(* ===== verification/TreeRestored.v ===== *)
(** * core/restore: what a restored tree is

    [RestoreFiles] over a whole catalog: every directory, file and link of the selection
    is there with its bytes, mode and time, whatever order the catalog has, and nothing
    else has changed.  The same catalog path in two sources, and paths with dot-dot
    components, are where it does something else. *)

From S2P Require Import Prelude GoBytes GoRuntime GoFiles GoPath Hashes HashTable HashIndex Crypto Dedup PackStore Packs Preprocess RepoConfig Rebuild.
From S2P Require Import Dnm DnmAccess ManifestRepo Restore FileRestore Restored FilesRestored.

(** ** Directories *)

Lemma take_in_prefixes (p : path) n : (0 < n ≤ length p)%nat → take n p ∈ prefixes p.
Proof. intros H. apply list_elem_of_fmap. exists n. split; [done|]. apply elem_of_seq. lia. Qed.

Lemma prefixes_inv (p q : path) : q ∈ prefixes p → q ≠ [] ∧ ∃ n, (0 < n ≤ length p)%nat ∧ q = take n p.
Proof.
  intros (n & -> & Hn%elem_of_seq)%list_elem_of_fmap. split; [|exists n; split; [lia|done]].
  intros E. apply (f_equal length) in E. rewrite length_take in E. cbn in E. lia.
Qed.

Lemma prefixes_self (p : path) : p ≠ [] → p ∈ prefixes p.
Proof. intros Hp. rewrite <- (take_ge p (length p)) at 1 by lia. apply take_in_prefixes. destruct p; [done|cbn; lia]. Qed.

(** Every prefix of [p] is a directory or free. *)
Definition open_to (t : tree) (p : path) : Prop := ∀ q, q ∈ prefixes p → IsDirAt t q = true ∨ t !! q = None.

Lemma IsDirAt_lookup t q : q ≠ [] → IsDirAt t q = true ↔ ∃ m mt, t !! q = Some (NDir m mt).
Proof.
  intros Hq. unfold IsDirAt. destruct q as [|c q]; [done|]. split; [|intros (m & mt & ->); done].
  destruct (t !! (c :: q)) as [[| |]|]; try done. eauto.
Qed.

Lemma IsDirAt_mono (t t' : tree) q : t ⊆ t' → IsDirAt t q = true → IsDirAt t' q = true.
Proof.
  destruct q as [|c q]; [done|]. intros Ht. rewrite !IsDirAt_lookup by done. intros (m & mt & H). exists m, mt. by eapply lookup_weaken.
Qed.

Lemma mkdirs_ok os mode qs : (∀ p, os_mkdirs os p = true) → ∀ t, (∀ q, q ∈ qs → q ≠ []) → (∀ q, q ∈ qs → IsDirAt t q = true ∨ t !! q = None) →
  ∃ t', foldl (mkdirOne os mode) (t, true) qs = (t', true) ∧ t ⊆ t' ∧ (∀ q, q ∈ qs → IsDirAt t' q = true) ∧ (∀ q, q ∉ qs → t' !! q = t !! q).
Proof.
  intros Hos. induction qs as [|q qs IH]; intros t Hne Hop; [exists t; split; [done|]; split; [done|]; by split; [intros q ?%elem_of_nil|]|].
  assert (Hstep : ∃ t1, mkdirOne os mode (t, true) q = (t1, true) ∧ t ⊆ t1 ∧ IsDirAt t1 q = true ∧ ∀ q', q' ≠ q → t1 !! q' = t !! q').
  { unfold mkdirOne. cbn [negb]. destruct (IsDirAt t q) eqn:Eq; [exists t; done|]. destruct (Hop q ltac:(left)) as [H|Hn]; [congruence|]. rewrite Hn, Hos.
    eexists. split; [done|]. split; [by apply insert_subseteq|]. split; [apply IsDirAt_lookup; [apply Hne; left|rewrite lookup_insert_eq; eauto]|intros q' ?; by rewrite lookup_insert_ne]. }
  destruct Hstep as (t1 & Ht1 & Hsub & Hq & Hoth). cbn [foldl]. rewrite Ht1.
  destruct (IH t1) as (t' & Ht' & Hsub' & Hd & Ho); [intros; apply Hne; by right| |].
  - intros q' Hq'. destruct (decide (q' = q)) as [->|Hneq]; [by left|]. rewrite (Hoth q' Hneq). destruct (Hop q' ltac:(by right)) as [H|H]; [left; by eapply IsDirAt_mono|by right].
  - exists t'. split; [done|]. split; [by etrans|]. split.
    + intros q' [->|Hq']%elem_of_cons; [by eapply IsDirAt_mono|auto].
    + intros q' [Hnq Hn]%not_elem_of_cons. rewrite Ho by done. auto.
Qed.

Lemma MkdirAll_ok os t p mode : permissive os → open_to t p →
  ∃ t', MkdirAll os t p mode = (t', true) ∧ t ⊆ t' ∧ (∀ q, q ∈ prefixes p → IsDirAt t' q = true) ∧ (∀ q, q ∉ prefixes p → t' !! q = t !! q).
Proof. intros (_ & _ & _ & Hm & _) Hop. apply mkdirs_ok; [done| |done]. intros q Hq. by apply prefixes_inv in Hq as [? _]. Qed.

Lemma in_prefixes_dir t p : (∀ q, q ∈ prefixes p → IsDirAt t q = true) → IsDirAt t p = true.
Proof. intros H. destruct p as [|c p]; [done|]. apply H. by apply prefixes_self. Qed.

(** ** Phases *)

Section tree.
Context (os : OS) (target : path) (files : list FileEntry) (Hos : permissive os).

Definition at_ (f : FileEntry) : path := JoinPath target (Path f).
Definition dirPart (f : FileEntry) : path := if IsDir f then at_ f else DirOf (at_ f).
Definition region (q : path) : Prop := ∃ f, f ∈ files ∧ q ∈ prefixes (dirPart f).

(** The paths of the selection clash neither with each other nor with what the tree holds. *)
Record arranged (t : tree) : Prop := {
  ar_below : ∀ f, f ∈ files → at_ f ≠ [];
  ar_distinct : NoDup (at_ <$> files);
  ar_apart : ∀ f, f ∈ files → IsDir f = false → ¬ region (at_ f);
  ar_open : ∀ f, f ∈ files → open_to t (dirPart f);
  ar_free : ∀ f, f ∈ files → IsDir f = false → match t !! at_ f with None => True | Some (NFile _ _ _) => IsSymlink f = false | _ => False end }.

(** Between two trees only the paths of [W] change; elsewhere directories of the selection appear. *)
Record phase (t t' : tree) (W : list path) : Prop := {
  ph_kept : ∀ q n, q ∉ W → t !! q = Some n → t' !! q = Some n;
  ph_new : ∀ q, q ∉ W → t !! q = None → t' !! q = None ∨ region q ∧ IsDirAt t' q = true }.

Lemma phase_refl t : phase t t [].
Proof. split; auto. Qed.

Lemma phase_trans t1 t2 t3 W W' : phase t1 t2 W → phase t2 t3 W' → phase t1 t3 (W ++ W').
Proof.
  intros [K1 N1] [K2 N2]. split; [intros q n [??]%not_elem_of_app ?; by apply K2, K1|]. intros q [??]%not_elem_of_app ?.
  destruct (N1 q) as [Hn|[Hr Hd]]; [done|done|by apply N2|]. right. split; [done|].
  destruct q as [|c q]; [done|]. apply IsDirAt_lookup in Hd as (m & mt & Hd); [|done]. apply IsDirAt_lookup; [done|]. eauto.
Qed.

Lemma phase_weaken t t' W W' : phase t t' W → W ⊆ W' → phase t t' W'.
Proof. intros [K N] HW. split; intros; [apply K|apply N]; set_solver. Qed.

Lemma phase_dir t t' W q : phase t t' W → q ∉ W → IsDirAt t q = true → IsDirAt t' q = true.
Proof. intros [K _] Hq. destruct q as [|c q]; [done|]. rewrite !IsDirAt_lookup by done. intros (m & mt & H). eauto. Qed.

Lemma phase_mkdir t f mode : f ∈ files → open_to t (dirPart f) →
  ∃ t', MkdirAll os t (dirPart f) mode = (t', true) ∧ phase t t' [] ∧ IsDirAt t' (dirPart f) = true.
Proof.
  intros Hf Hop. destruct (MkdirAll_ok os t (dirPart f) mode Hos Hop) as (t' & -> & Hsub & Hd & Ho). exists t'. split; [done|]. split; [|by apply in_prefixes_dir].
  split; [intros q n _ Hq; by eapply lookup_weaken|]. intros q _ Hq. destruct (decide (q ∈ prefixes (dirPart f))); [right|left; by rewrite Ho].
  split; [by exists f|auto].
Qed.

Lemma phase_at (t t' : tree) p : (∀ q, q ≠ p → t' !! q = t !! q) → phase t t' [p].
Proof. intros H. split; [intros q n Hq Ht|intros q Hq Ht; left]; rewrite list_elem_of_singleton in Hq; by rewrite H. Qed.

(** What is still to come finds its place. *)
Definition ready (t : tree) (rest : list FileEntry) : Prop :=
  (∀ f, f ∈ files → open_to t (dirPart f)) ∧
  (∀ f, f ∈ rest → match t !! at_ f with None => True | Some (NFile _ _ _) => IsSymlink f = false | _ => False end).

Lemma phase_ready t0 t t' W rest : arranged t0 → phase t t' W → (∀ q, q ∈ W → ¬ region q) → (∀ f, f ∈ rest → f ∈ files ∧ IsDir f = false ∧ at_ f ∉ W) →
  ready t rest → ready t' rest.
Proof.
  intros Ha Hp HW Hr [Hop Hfr]. split.
  - intros f Hf q Hq. assert (Hqw : q ∉ W) by (intros ?; eapply HW; [done|]; by exists f).
    destruct (Hop f Hf q Hq) as [Hd|Hn]; [left; by eapply phase_dir|]. destruct (ph_new _ _ _ Hp q Hqw Hn) as [?|[_ ?]]; auto.
  - intros f Hf. destruct (Hr f Hf) as (Hff & Hnd & HfW). specialize (Hfr f Hf). destruct (t !! at_ f) as [n|] eqn:En.
    + by rewrite (ph_kept _ _ _ Hp _ _ HfW En).
    + destruct (ph_new _ _ _ Hp _ HfW En) as [->|[Hre _]]; [done|]. by destruct (ar_apart _ Ha f Hff Hnd).
Qed.
End tree.

(** ** The files *)

Section restoring.
Context {SS : SortSlice} {PR : Primitives} {ZS : Zstd}.
Context (os : OS) (parseJSON : bytes → option Backup) (r : FileRestorer) (I : ChunkStore → Prop) (content : bytes → option bytes).
Context `{HS : !Supplies (fr_index r) (fr_hooks r) I content}.
Context (Hos : permissive os) (Hhon : honestBatches r I content).
Context (b : Backup) (ea : EntryAccessor) (target : path) (files : list FileEntry) (data : FileEntry → bytes).

Abbreviation at_f := (at_ target).

(** The chunks and ranges of a file, its own or those of the backup it refers to, give [data]. *)
Definition sourced (f : FileEntry) : Prop := ∃ f' ea' es l, (locate parseJSON r ea f ∅).2 = Ok (f', ea') ∧ Accesses ea' es ∧
  laid (fr_norm r) content es l ∧ file_ok es l f' ∧ data f = fileBytes l f'.

Definition cache_ok (cache : gmap bytes EntryAccessor) : Prop := ∀ id a, cache !! id = Some a → (getRefEntries parseJSON r id ∅).2 = Ok a.

Lemma locate_cached f cache x : cache_ok cache → (locate parseJSON r ea f ∅).2 = Ok x → ∃ cache', locate parseJSON r ea f cache = (cache', Ok x) ∧ cache_ok cache'.
Proof.
  intros Hc. unfold locate. destruct (Unchanged f && _); [|cbn; intros [= <-]; eauto].
  assert (Hget : ∀ id a, (getRefEntries parseJSON r id ∅).2 = Ok a → ∃ cache', getRefEntries parseJSON r id cache = (cache', Ok a) ∧ cache_ok cache').
  { intros id a Ha. pose proof (Hc id) as Hid. unfold getRefEntries in *. rewrite lookup_empty in *. destruct (cache !! id) as [a'|] eqn:Ec.
    - specialize (Hid a' eq_refl). rewrite Ha in Hid. simplify_eq. eauto.
    - destruct (match NewEntryAccessor (fr_repo r) id with Ok ea => _ | Err _ => _ end) as [a'|] eqn:Ea; cbn in Ha; simplify_eq. eexists. split; [done|].
      intros id' a' [[<- <-]|[Hne H]]%lookup_insert_Some; [|by apply Hc]. unfold getRefEntries. rewrite lookup_empty, Ea. done. }
  destruct (getRefEntries parseJSON r (DataBackupID f) ∅) as [c [a|]] eqn:Eg; [|done]. destruct (Hget (DataBackupID f) a) as (c' & -> & Hc'); [by rewrite Eg|].
  cbn. intros ->. eauto.
Qed.

Lemma locate_meta f cache x : (locate parseJSON r ea f cache).2 = Ok x → Mode x.1 = Mode f ∧ ModTime x.1 = ModTime f.
Proof.
  unfold locate. destruct (Unchanged f && _); [|cbn; by intros [= <-]]. destruct (getRefEntries _ _ _ _) as [c [a|]]; [|done]. cbn.
  destruct (findFileInBackup _ _ _ _ _); [|done]. by intros [= <-].
Qed.

(** A file in its place. *)
Definition placed (t : tree) (f : FileEntry) : Prop := ∃ mt, t !! at_f f = Some (NFile (data f) (Mode f) mt) ∧ (ModTime f = None ∨ mt = ModTime f).

Definition advanced (i : nat) (s : filing) : option framePrefetcher := (λ p, withLookahead p ((λ l, advanceTo l i) <$> pf_lookahead p)) <$> fi_pf s.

____

• [PROBLEM STATEMENT] Pick each line holding the word "Require" out of the listing.

• [ANSWER SECTION]
From S2P Require Import Prelude GoBytes GoRuntime GoFiles GoPath Hashes HashTable HashIndex Crypto Dedup PackStore Packs Preprocess RepoConfig Rebuild.
From S2P Require Import Dnm DnmAccess ManifestRepo Restore FileRestore Restored FilesRestored.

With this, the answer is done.